In modeling a much larger dataset than has previously been reported in the literature, we confirm that f-Hb is predictive for different stages of colorectal neoplasia and that the chosen predictive threshold is a key determinant of program impact and feasibility. Qualitative tests are not favored as their use is limited to a single fixed program outcome scenario. The recommendation made here to provide an adjustable threshold is not just one based on modeling but also on practice, given that programs in New Zealand and the Netherlands have already changed their thresholds [31, 32].

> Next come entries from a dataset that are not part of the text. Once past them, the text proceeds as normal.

(** * commitgen: change analysis and rule-based commit suggestions

    A shallow embedding of the parts of [src/index.ts] and
    [src/providers/vercel-google.ts] that turn git output into a
    [GitAnalysis] and a [GitAnalysis] into candidate commit messages,
    together with the properties the specification states about them.

    JavaScript strings are sequences of UTF-16 code units; regular
    expressions are embedded as backtracking matchers in continuation
    passing style, following the ECMAScript matching semantics for the
    constructs the two regular expressions of [analyzeChanges] use. *)

From Stdlib Require Import String Ascii.
From Stdlib Require Import List NArith ZArith Bool Lia.
Import ListNotations.

Set Implicit Arguments.

(* ================================================================= *)
(** ** JavaScript strings *)

Module JS.

(** A UTF-16 code unit. *)
Definition cu := N.

(** A JavaScript string. *)
Definition jsstring := list cu.

(** An ASCII literal of the source, as a JavaScript string. *)
Definition lit (s : string) : jsstring :=
  map N_of_ascii (list_ascii_of_string s).

Arguments lit s%_string.

Definition LF : cu := 10%N.
Definition CR : cu := 13%N.
Definition LS : cu := 8232%N.   (* U+2028 *)
Definition PS : cu := 8233%N.   (* U+2029 *)
Definition PLUS : cu := 43%N.
Definition MINUS : cu := 45%N.
Definition PIPE : cu := 124%N.

(** ECMAScript LineTerminator: LF, CR, U+2028, U+2029. *)
Definition is_line_terminator (c : cu) : bool :=
  (c =? LF)%N || (c =? CR)%N || (c =? LS)%N || (c =? PS)%N.

(** ECMAScript WhiteSpace: TAB, VT, FF, SP, NBSP, ZWNBSP and the
    Unicode space separators (category Zs). *)
Definition is_white_space (c : cu) : bool :=
  (c =? 9)%N || (c =? 11)%N || (c =? 12)%N || (c =? 32)%N ||
  (c =? 160)%N || (c =? 65279)%N || (c =? 5760)%N ||
  ((8192 <=? c)%N && (c <=? 8202)%N) ||
  (c =? 8239)%N || (c =? 8287)%N || (c =? 12288)%N.

(** What the class [\s] matches and what [trim] strips: WhiteSpace and
    LineTerminator. *)
Definition is_space (c : cu) : bool :=
  is_white_space c || is_line_terminator c.

(** What [.] matches (no [s] flag): everything but a LineTerminator. *)
Definition is_dot (c : cu) : bool := negb (is_line_terminator c).

Fixpoint dropWhile (p : cu -> bool) (s : jsstring) : jsstring :=
  match s with
  | [] => []
  | c :: s' => if p c then dropWhile p s' else s
  end.

Definition trimStart (s : jsstring) : jsstring := dropWhile is_space s.
Definition trimEnd (s : jsstring) : jsstring :=
  rev (dropWhile is_space (rev s)).

(** [String.prototype.trim]. *)
Definition trim (s : jsstring) : jsstring := trimEnd (trimStart s).

(** Truthiness of a string: [if (s)] and [s !== ""]. *)
Definition nonempty (s : jsstring) : bool :=
  match s with [] => false | _ :: _ => true end.

(** Splitting at every code unit satisfying [p]; the separators are
    dropped and the result is never empty. *)
Fixpoint split_by (p : cu -> bool) (s : jsstring) : list jsstring :=
  match s with
  | [] => [[]]
  | c :: s' =>
      if p c then [] :: split_by p s'
      else match split_by p s' with
           | l :: ls => (c :: l) :: ls
           | [] => [[c]]
           end
  end.

(** [s.split("\n")]. *)
Definition split_LF (s : jsstring) : list jsstring :=
  split_by (fun c => (c =? LF)%N) s.

Fixpoint startsWith (s p : jsstring) : bool :=
  match p, s with
  | [], _ => true
  | _ :: _, [] => false
  | a :: p', b :: s' => (a =? b)%N && startsWith s' p'
  end.

(** [String.prototype.includes]. *)
Fixpoint includes (s sub : jsstring) : bool :=
  startsWith s sub ||
  match s with
  | [] => false
  | _ :: s' => includes s' sub
  end.

(** [Array.prototype.slice(0, n)]. *)
Definition slice0 {A} (n : nat) (l : list A) : list A := firstn n l.

Definition QUOTE : cu := 34%N.
Definition BACKSLASH : cu := 92%N.
Definition DOT : cu := 46%N.
Definition COLON : cu := 58%N.
Definition LBRACKET : cu := 91%N.
Definition RBRACKET : cu := 93%N.

(** Truthiness of a string that may be [undefined]. *)
Definition truthy (o : option jsstring) : bool :=
  match o with
  | Some s => nonempty s
  | None => false
  end.

(** [a || b] on strings that may be [undefined]. *)
Definition js_or (a b : option jsstring) : option jsstring :=
  if truthy a then a else b.

(** Truthiness of a boolean that may be [undefined]. *)
Definition truthy_bool (o : option bool) : bool :=
  match o with
  | Some b => b
  | None => false
  end.

End JS.

Import JS.

(* ================================================================= *)
(** ** Regular expressions *)

Module RegExp.

(** The state of a match attempt: the input already consumed, last code
    unit first; the input still ahead; the first capture group. *)
Record mstate := MState {
  before : list cu;
  after : list cu;
  capture1 : option jsstring
}.

Definition cont := mstate -> option mstate.
Definition matcher := cont -> mstate -> option mstate.

(** One code unit of a class. *)
Definition r_char (p : cu -> bool) : matcher := fun k st =>
  match after st with
  | c :: s => if p c then k (MState (c :: before st) s (capture1 st)) else None
  | [] => None
  end.

Definition r_seq (m1 m2 : matcher) : matcher := fun k st => m1 (m2 k) st.

(** The assertion [^]: the start of the input, or with the [m] flag
    also the position after a LineTerminator. *)
Definition r_bol (multiline : bool) : matcher := fun k st =>
  match before st with
  | [] => k st
  | c :: _ => if multiline && is_line_terminator c then k st else None
  end.

(** Negative lookahead [(?!m)]. *)
Definition r_not_ahead (m : matcher) : matcher := fun k st =>
  match m Some st with
  | Some _ => None
  | None => k st
  end.

(** Greedy [p*] on a class: the longest run first, then shorter ones. *)
Fixpoint star_loop (p : cu -> bool) (k : cont)
    (bef aft : list cu) (cap : option jsstring) : option mstate :=
  match aft with
  | c :: s =>
      if p c then
        match star_loop p k (c :: bef) s cap with
        | Some r => Some r
        | None => k (MState bef aft cap)
        end
      else k (MState bef aft cap)
  | [] => k (MState bef aft cap)
  end.

Definition r_star (p : cu -> bool) : matcher := fun k st =>
  star_loop p k (before st) (after st) (capture1 st).

(** Greedy [p+]. *)
Definition r_plus (p : cu -> bool) : matcher := r_seq (r_char p) (r_star p).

It also needs to be noted that a single test metric might not be appropriate for subpopulations characterized by differing age distributions, sex ratio, ethnicity or other underlying risk factors that influence prevalence of CRC and are relevant to the predictive biomarkers. It is apparent from population studies that age-band and sex are also significant determinants of f-Hb [33,34,35]. An important paper from Finland [36] has shown that if the same threshold is applied to men and women, then women received proportionally fewer colonoscopies and that a lower proportion of prevalent CRC are diagnosed in women. Consequently, Sweden have now introduced different FIT positivity thresholds for men and women which are higher in men [37]. Scotland is also considering adopting this approach [34]. While there is increasing interest in achieving equity for different subpopulations with FIT or new tests doing so is going to depend on the health-care context. Decisions will be needed to determine whether equity is to be based upon similar false-negative rates, similar colonoscopy rates or more complex metrics such as cost-effectiveness.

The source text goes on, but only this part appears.